Exactly as written, restate the material below from its first line through the line containing "match goal with", and stop there.

§ §

(** The loop of [opc_check] leaves by itself: each round that does not see
    the flag sleeps for a tenth of a second, and [n] tenths exhaust what is
    left of the timeout. *)
Lemma opc_check_loop_returns start T :
  ∀ fuel n w,
    opc_timeout (self w) = Some T →
    1000 * T - (clock w - start) < 100 * Z.of_nat n →
    (n < fuel)%nat →
    ∃ w' es,
      opc_check_loop drv fuel start w = (Ret tt, w') ∧
      trace w' = trace w ++ es ∧ self w' = self w ∧ files w' = files w ∧
      clock w ≤ clock w' ∧ writes es = [] ∧
      ((∀ s, result (drv_query_opc drv s) = Value false) →
       last es = Some (Print "OPC timeout.") ∧ 1000 * T < clock w' - start).
Proof.
  induction fuel as [|fuel IH]; intros n w HT Hleft Hfuel; [lia |].
  destruct (opc_answered (instr w)) as [b Hb].
  simpl. run. rewrite Hb.
  destruct b.
  - eexists _, [_]. split; [reflexivity |]. simpl. split_and!; try done; [lia |].
    intros Hnever. rewrite Hnever in Hb. discriminate.
  - simpl. rewrite HT. simpl.
    case_bool_decide as Hover.
    + eexists _, [_; _]. split; [reflexivity |]. simpl.
      split; [same_trace |]. split_and!; try done; [lia |].
      intros _. split; [done | lia].
    + assert (Hn : (0 < n)%nat) by (destruct n; [simpl in *; lia | lia]).
      simpl.
      match goal with
      | |- context [opc_check_loop drv fuel start ?w2] =>
          destruct (IH (n - 1)%nat w2)
            as (w' & es & Hrun & Htr & Hself & Hfiles & Hclk & Hwr & Hto);
          [done | simpl; lia | lia |]
      end.
      rewrite Hrun; simpl in *.
      eexists w', (_ :: _ :: es).
      split; [done |]. split; [same_trace |].
      split_and!; [done | done | lia | done |].
      intros Hnever. destruct (Hto Hnever) as [Hlast Hlate].
      split; [| done]. destruct es as [|e es]; [done |]. exact Hlast.
Qed.

Lemma opc_check_returns fuel w T :
  opc_timeout (self w) = Some T →
  (Z.to_nat (10 * T) + 2 ≤ fuel)%nat →
  ∃ w' es,
    opc_check drv fuel w = (Ret tt, w') ∧
    trace w' = trace w ++ es ∧ self w' = self w ∧ files w' = files w ∧
    writes es = [] ∧
    ((∀ s, result (drv_query_opc drv s) = Value false) →
     last es = Some (Print "OPC timeout.") ∧ 1000 * T < clock w' - clock w).
Proof.
  intros HT Hfuel. unfold opc_check. run.
  destruct (opc_check_loop_returns (clock w) T fuel (Z.to_nat (10 * T) + 1) w)
    as (w' & es & Hrun & Htr & Hself & Hfiles & _ & Hwr & Hto); [done | lia | lia |].
  exists w', es. done.
Qed.

End Completion.

(** X1: when the instrument never reports an operation as complete,
    [opc_check] still returns: after more than [opc_timeout] seconds it
    prints its timeout and gives up, having written no command and changed
    neither the session nor the disk. *)
Theorem opc_check_gives_up fuel w T :
  (∀ s, result (drv_query_opc drv s) = Value false) →
  opc_timeout (self w) = Some T →
  (Z.to_nat (10 * T) + 2 ≤ fuel)%nat →
  ∃ w' es,
    opc_check drv fuel w = (Ret tt, w') ∧
    trace w' = trace w ++ es ∧
    last es = Some (Print "OPC timeout.") ∧
    1000 * T < clock w' - clock w ∧
    writes es = [] ∧ self w' = self w ∧ files w' = files w.
Proof.
  intros Hnever HT Hfuel.
  destruct (opc_check_returns (λ s, ex_intro _ false (Hnever s)) fuel w T HT Hfuel)
    as (w' & es & Hrun & Htr & Hself & Hfiles & Hwr & Hto).
  destruct (Hto Hnever) as [Hlast Hlate].
  exists w', es. done.
Qed.

(** ** query_time *)

(** X2: [query_time] never returns the value that flags a channel as
    unavailable.  It returns the time axis, made from the first three entries
    of the header, or it raises a [TypeError]: the one of its own handler,
    whatever was raised inside. *)
Theorem query_time_outcomes fuel channel w :
  match (query_time drv linspace fuel channel w).1 with
  | Ret time_data =>
      ∃ start stop count more,
        result (drv_query_bin_or_ascii_float_list drv
                  ("CHAN" +:+ pretty channel +:+ ":DATA:HEAD?") (instr w))
        = Value (start :: stop :: count :: more) ∧
        0 ≤ int_of_float count ∧
        time_data = Some (linspace start stop (int_of_float count))
  | Raise e => exn_cls e = TypeError
  | Hang => True
  end.
Proof.
  unfold query_time. run.
  destruct (result _) as [chan_data | msg] eqn:Hres; simpl; [| done].
  destruct (opc_check drv fuel _) as [[[] | e |] w1]; simpl; [| done | done].
  destruct chan_data as [|start [|stop [|count more]]]; simpl; try done.
  case_bool_decide; simpl; [done |].
  exists start, stop, count, more. split_and!; [done | lia | done].
Qed.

§ §

- SOLUTION BELOW
(** The loop of [opc_check] leaves by itself: each round that does not see
    the flag sleeps for a tenth of a second, and [n] tenths exhaust what is
    left of the timeout. *)
Lemma opc_check_loop_returns start T :
  ∀ fuel n w,
    opc_timeout (self w) = Some T →
    1000 * T - (clock w - start) < 100 * Z.of_nat n →
    (n < fuel)%nat →
    ∃ w' es,
      opc_check_loop drv fuel start w = (Ret tt, w') ∧
      trace w' = trace w ++ es ∧ self w' = self w ∧ files w' = files w ∧
      clock w ≤ clock w' ∧ writes es = [] ∧
      ((∀ s, result (drv_query_opc drv s) = Value false) →
       last es = Some (Print "OPC timeout.") ∧ 1000 * T < clock w' - start).
Proof.
  induction fuel as [|fuel IH]; intros n w HT Hleft Hfuel; [lia |].
  destruct (opc_answered (instr w)) as [b Hb].
  simpl. run. rewrite Hb.
  destruct b.
  - eexists _, [_]. split; [reflexivity |]. simpl. split_and!; try done; [lia |].
    intros Hnever. rewrite Hnever in Hb. discriminate.
  - simpl. rewrite HT. simpl.
    case_bool_decide as Hover.
    + eexists _, [_; _]. split; [reflexivity |]. simpl.
      split; [same_trace |]. split_and!; try done; [lia |].
      intros _. split; [done | lia].
    + assert (Hn : (0 < n)%nat) by (destruct n; [simpl in *; lia | lia]).
      simpl.
      match goal with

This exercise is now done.